Adapted by Anna Symon (“Mrs. Wilson”) and directed by Clio Barnard (“Dark River”), the Victorian-set “Essex Serpent” follows the newly widowed Cora Seaborne (Danes) as she makes her way from London to Colchester, after hearing rumors that a mythical serpent has been sighted. For the first time since she met her emotionally and physically abusive husband, she’s able to pursue her passions, make new friends, and generally do as she pleases. Accompanying Cora on her adventure are her elementary-aged son and Martha (Hayley Squires), Cora’s socialist confidant. Martha works for Cora, although it’s unclear what her exact job is — the two are also so close that, watching the first two episodes, I wondered if they share a romantic history as well.
In any case, Cora, a natural history buff, starts asking around about the serpent, inspiring the ire of the locals and the frustration of Will Ransome (Hiddleston), a buff vicar. In an interesting spin on the whole rational thought v. faith dichotomy, man-of-the-cloth Will believes there’s a reasonable explanation for the serpent, that it’s something that’s been conjured up due to paranoia and fear of the changing times. On the other hand, Cora, a devotee of science, is more open to the possibility that the serpent is an ancient creature that somehow avoided evolution. The two of them are basically 1893’s Mulder and Scully.
Cora and Will don’t agree on much, yet they do like and respect one another, and their arguments have an underlying sexual spark. From the moment they meet, when a gruff, sweaty Will is trying to free a sheep stuck in the mud and flexing every muscle he has to do so, the pair have an undeniable connection. Unfortunately, this is complicated by the fact that Will is married and Cora has a flirtatious friendship going with Luke Garrett (Frank Dillane), a doctor back in London.

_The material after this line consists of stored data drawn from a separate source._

(* ===== verification/Responses.v ===== *)
(** * Response bodies
    (services/api/schemas, and the response models that routes declare themselves)

    What of a row a response shows: every [response_model] with the fields it declares, as
    FastAPI builds it from the row a route returns ([from_attributes=True]). At the end, that
    the bodies of the reads show nothing of the columns the schemas leave out. *)

From Stdlib Require Import Floats.
From stdpp Require Import sorting.
From S2P Require Import Prelude Enums Contracts Telemetry Breaker Database Scenario Api Gateway Config.
From S2P Require Import Rooms Routes Projects RoomsView Closure Agents Reads.
Local Open Scope Z_scope.

(** ** The response models *)

(** schemas/missions.py: [MissionResponse] *)
Record MissionBody := mkMissionBody {
  mb_id : EntityId;
  mb_mission_code : string;
  mb_title : string;
  mb_objective : string;
  mb_status : string;
  mb_priority : string;
  mb_risk_level : string;
  mb_assigned_agent_id : option EntityId;
  mb_budget_policy : BudgetPolicy;
  mb_created_at : Z;
  mb_started_at : option Z;
  mb_completed_at : option Z;
  mb_project_id : option EntityId;
  mb_is_agent_runtime : bool;
}.

Definition mission_body (r : MissionResponse) : MissionBody :=
  let m := mr_mission r in
  mkMissionBody (Mission.id m) (Mission.mission_code m) (Mission.title m) (Mission.objective m) (value (Mission.status m))
    (value (Mission.priority m)) (value (Mission.risk_level m)) (Mission.assigned_agent_id m) (Mission.budget_policy m)
    (Mission.created_at m) (Mission.started_at m) (Mission.completed_at m) (mr_project_id r) (mr_is_agent_runtime r).

(** schemas/tasks.py *)
Record TaskResponse := mkTaskResponse {
  tr_id : EntityId;
  tr_mission_id : EntityId;
  tr_assigned_agent_id : EntityId;
  tr_title : string;
  tr_status : string;
  tr_retry_count : Z;
  tr_output_artifact_id : option EntityId;
  tr_started_at : option Z;
  tr_completed_at : option Z;
  tr_created_at : Z;
}.

Definition task_response (t : Task.t) : TaskResponse :=
  mkTaskResponse (Task.id t) (Task.mission_id t) (Task.assigned_agent_id t) (Task.title t) (value (Task.status t))
    (Task.retry_count t) (Task.output_artifact_id t) (Task.started_at t) (Task.completed_at t) (Task.created_at t).

(** schemas/agents.py *)
Record AgentVersionResponse := mkAgentVersionResponse {
  avr_id : EntityId;
  avr_version : Z;
  avr_runtime_adapter : string;
  avr_autonomy_level : string;
  avr_tool_policy : ToolPolicy;
  avr_checksum : string;
  avr_created_at : Z;
}.

Definition agent_version_response (v : AgentVersion.t) : AgentVersionResponse :=
  mkAgentVersionResponse (AgentVersion.id v) (AgentVersion.version v) (AgentVersion.runtime_adapter v)
    (value (AgentVersion.autonomy_level v)) (AgentVersion.tool_policy v) (AgentVersion.checksum v) (AgentVersion.created_at v).

Record AgentResponse := mkAgentResponse {
  agr_id : EntityId;
  agr_agent_code : string;
  agr_display_name : string;
  agr_description : option string;
  agr_department : option string;
  agr_role_name : option string;
  agr_lifecycle_state : string;
  agr_active_version_id : option EntityId;
  agr_created_at : Z;
  agr_updated_at : Z;
}.

Definition agent_response (a : Agent.t) : AgentResponse :=
  mkAgentResponse (Agent.id a) (Agent.agent_code a) (Agent.display_name a) (Agent.description a) (Agent.department a)
    (Agent.role_name a) (value (Agent.lifecycle_state a)) (Agent.active_version_id a) (Agent.created_at a) (Agent.updated_at a).

(** schemas/audit.py *)
Record AuditEventResponse := mkAuditEventResponse {
  aer_id : EntityId;
  aer_event_type : string;
  aer_actor_type : string;
  aer_actor_id : option EntityId;
  aer_mission_id : option EntityId;
  aer_task_id : option EntityId;
  aer_agent_id : option EntityId;
  aer_correlation_id : EntityId;
  aer_causation_id : option EntityId;
  aer_payload : EventEnvelope;
  aer_occurred_at : Z;
}.

Definition audit_event_response (e : AuditEvent.t) : AuditEventResponse :=
  mkAuditEventResponse (AuditEvent.id e) (value (AuditEvent.event_type e)) (value (AuditEvent.actor_type e))
    (AuditEvent.actor_id e) (AuditEvent.mission_id e) (AuditEvent.task_id e) (AuditEvent.agent_id e)
    (AuditEvent.correlation_id e) (AuditEvent.causation_id e) (AuditEvent.payload e) (AuditEvent.occurred_at e).

(** schemas/artifacts.py *)
Record ArtifactResponse := mkArtifactResponse {
  arr_id : EntityId;
  arr_mission_id : EntityId;
  arr_task_id : EntityId;
  arr_agent_id : EntityId;
  arr_agent_version_id : EntityId;
  arr_artifact_type : string;
  arr_title : string;
  arr_content_hash : string;
  arr_mime_type : string;
  arr_version : Z;
  arr_created_at : Z;
}.

Definition artifact_response (a : Artifact.t) : ArtifactResponse :=
  mkArtifactResponse (Artifact.id a) (Artifact.mission_id a) (Artifact.task_id a) (Artifact.agent_id a)
    (Artifact.agent_version_id a) (value (Artifact.artifact_type a)) (Artifact.title a) (Artifact.content_hash a)
    (Artifact.mime_type a) (Artifact.version a) (Artifact.created_at a).

(** schemas/projects.py, schemas/model_policies.py, schemas/external_agents.py, routes/tenant.py *)
Record ProjectResponse := mkProjectResponse {
  pjr_id : EntityId;
  pjr_code : string;
  pjr_name : string;
  pjr_status : string;
  pjr_created_at : Z;
}.

Definition project_response (p : Project.t) : ProjectResponse :=
  mkProjectResponse (Project.id p) (Project.code p) (Project.name p) (value (Project.status p)) (Project.created_at p).

Record ModelPolicyResponse := mkModelPolicyResponse {
  mpr_id : EntityId;
  mpr_name : string;
  mpr_primary_provider : string;
  mpr_primary_model : string;
  mpr_created_at : Z;
}.

Definition model_policy_response (p : ModelPolicy.t) : ModelPolicyResponse :=
  mkModelPolicyResponse (ModelPolicy.id p) (ModelPolicy.name p) (ModelPolicy.primary_provider p)
    (ModelPolicy.primary_model p) (ModelPolicy.created_at p).

Record ExternalAgentStatusOut := mkExternalAgentStatusOut {
  eso_name : string;
  eso_status : string;
  eso_job_description : option string;
  eso_updated_at : Z;
}.

Definition external_agent_status_out (s : ExternalAgentStatus.t) : ExternalAgentStatusOut :=
  mkExternalAgentStatusOut (ExternalAgentStatus.name s) (ExternalAgentStatus.status s)
    (ExternalAgentStatus.job_description s) (ExternalAgentStatus.updated_at s).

You can probably tell, but I’m much more into the romance novel aspects of “The Essex Serpent” than its central mystery. (Although, whether it’s figurative or literal, the fact that the story revolves around a snake — symbol of temptation and, uh, other stuff — means I probably should be more interested.) The townsfolk succumbing to hysteria, a witch hunt-in-the-making, discussion of living fossils — eh, that’s fine. But Danes and Hiddleston traversing Essex’s harsh terrain, all windswept hair, pink cheeks, and breathlessness as they debate science, faith, and myth — that’s what I’m here for.
The first two episodes of “The Essex Serpent” are now available on Apple TV+. New episodes premiere Fridays.